A woman wrapped in a purple shawl sat on a plastic yellow chair, waiting for news of her 90-year-old father-in-law, a retired timber salesman who had lived alone in the building. He had often complained to her that the building was “rotten,” she said, giving only her first name, Selda.

A search operation in Gaziantep. Photo / AP
A search operation in Gaziantep. Photo / AP

Her family had persuaded the rescuers to remove a concrete wall of what they thought was his room, she said. They had found his respirator and bed inside, but didn’t see him.

“That’s no way to die,” she said with pain in her voice as she looked up at the rubble.

On the curb sat relatives of Karapirli, his wife Pinar and their four children. Yasemin Aydin, Karapirli’s sister-in-law, recalled her panic after the quake had subsided.

“We kept phoning them, it rang and rang,” said Aydin, 41. “Then we ran here to check and the building was like this.”

She and others watching the workers said that no one had come to help the day of the quake, arriving only Tuesday morning, more than 24 hours after the building collapsed.

“Yesterday there was nothing here, nothing done,” she said.

To locate the buried family, the workers drilled holes through concrete and shined a light through them to see whether the father trapped inside could see it, said Mehmet Ali Canakci, a volunteer rescue worker. On the third try, it worked.

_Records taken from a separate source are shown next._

(** *** Further properties: translating the hooks *)

Lemma translateHooks_custom_eq this hooks :
  opt_customHooks (this_options this) = Some hooks ->
  hooks <> [] ->
  webpackPlugin_translateHooks this
  = Done
      (List.map
         (fun hook =>
            if falsyName (registerName hook)
            then mkHook (hookType hook) (hookName hook)
                   (Some (registerNameFor (hookName hook))) (hookCommands hook)
            else hook)
         hooks).
Proof.
  intros Hcustom Hne. unfold webpackPlugin_translateHooks. rewrite Hcustom. simpl.
  destruct hooks; [done | reflexivity].
Qed.

(** X14.  With at least one custom hook, [translateHooks] returns the
    custom hooks, one for one and in order, whatever [events] holds: hook
    type, hook name and commands are as given, a register name that is
    missing or empty becomes [REGISTER_] followed by the hook name, and
    the total counted is that of the hooks as given.  Translating the
    hooks as the first call left them changes nothing. *)
Theorem translateHooks_custom this hooks :
  opt_customHooks (this_options this) = Some hooks ->
  hooks <> [] ->
  exists translated,
    webpackPlugin_translateHooks this = Done translated /\
    List.map hookType translated = List.map hookType hooks /\
    List.map hookName translated = List.map hookName hooks /\
    List.map hookCommands translated = List.map hookCommands hooks /\
    List.map registerName translated
    = List.map (fun hook =>
                  if falsyName (registerName hook)
                  then Some (NAMESPACE_REGISTER_NAME +:+ default "undefined" (hookName hook))
                  else registerName hook) hooks /\
    webpackPlugin_countTotalTasks translated = webpackPlugin_countTotalTasks hooks /\
    webpackPlugin_translateHooks
      (mkPlugin (mkOptions (opt_options (this_options this))
                   (opt_events (this_options this)) (Some translated)))
    = Done translated.
Proof.
  intros Hcustom Hne.
  rewrite (translateHooks_custom_eq this hooks Hcustom Hne).
  set (normalize := fun hook =>
         if falsyName (registerName hook)
         then mkHook (hookType hook) (hookName hook)
                (Some (registerNameFor (hookName hook))) (hookCommands hook)
         else hook).
  exists (List.map normalize hooks). split; [reflexivity|].
  rewrite !List.map_map.
  repeat split.
  - apply List.map_ext. intros h. unfold normalize. by destruct (falsyName _).
  - apply List.map_ext. intros h. unfold normalize. by destruct (falsyName _).
  - apply List.map_ext. intros h. unfold normalize. by destruct (falsyName _).
  - apply List.map_ext. intros h. unfold normalize. by destruct (falsyName _).
  - unfold webpackPlugin_countTotalTasks. generalize 0. clear.
    induction hooks as [|h hooks IH]; intros acc; [reflexivity|].
    cbn [List.map foldOutcome].
    assert (Htype : hookType (normalize h) = hookType h)
      by (unfold normalize; by destruct (falsyName _)).
    assert (Hcmds : hookCommands (normalize h) = hookCommands h)
      by (unfold normalize; by destruct (falsyName _)).
    rewrite Htype, Hcmds.
    destruct (negb _); [apply IH|].
    destruct (countCommands _ _); [apply IH | reflexivity].
  - rewrite translateHooks_custom_eq with (hooks := List.map normalize hooks).
    + rewrite List.map_map. f_equal. apply List.map_ext. intros h. fold normalize.
      assert (Hname : falsyName (registerName (normalize h)) = false).
      { unfold normalize. destruct (falsyName (registerName h)) eqn:Hf; [|exact Hf].
        reflexivity. }
      by rewrite Hname.
    + reflexivity.
    + destruct hooks; [done | discriminate].
Qed.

The police then brought what he called a “snake camera” and got a glimpse of the father, he said.

As they removed debris to get closer to the family, the workers yelled down for a long metal hook, which was passed up to them. Later, they called for a small saw. Still later, a neck brace, some blankets and a child-size stretcher.

Every now and then, a rescue worker would yell “Silence!” and everyone would freeze and stop talking so the workers could hear the voice of the trapped father.

After dusk, a cheer went up from the roof and the crowd in the street joined in, yelling “God is great!” because the workers had reached the family.

About an hour later, another cheer rang out as two of the children, a pair of twins — a girl named Elcin and a boy named Eray Ahmet — were lifted out. The workers formed a line up the side of the rubble pile and passed the children from hand to hand down to the waiting ambulances.

Next out was the mother. The workers put her on a stretcher and lowered her to the street using a crane.

Finally came the father, wrapped in a shiny gold emergency blanket. When he reached the street, he was panting visibly in the frigid air, his two bare feet sticking out at the end of the stretcher.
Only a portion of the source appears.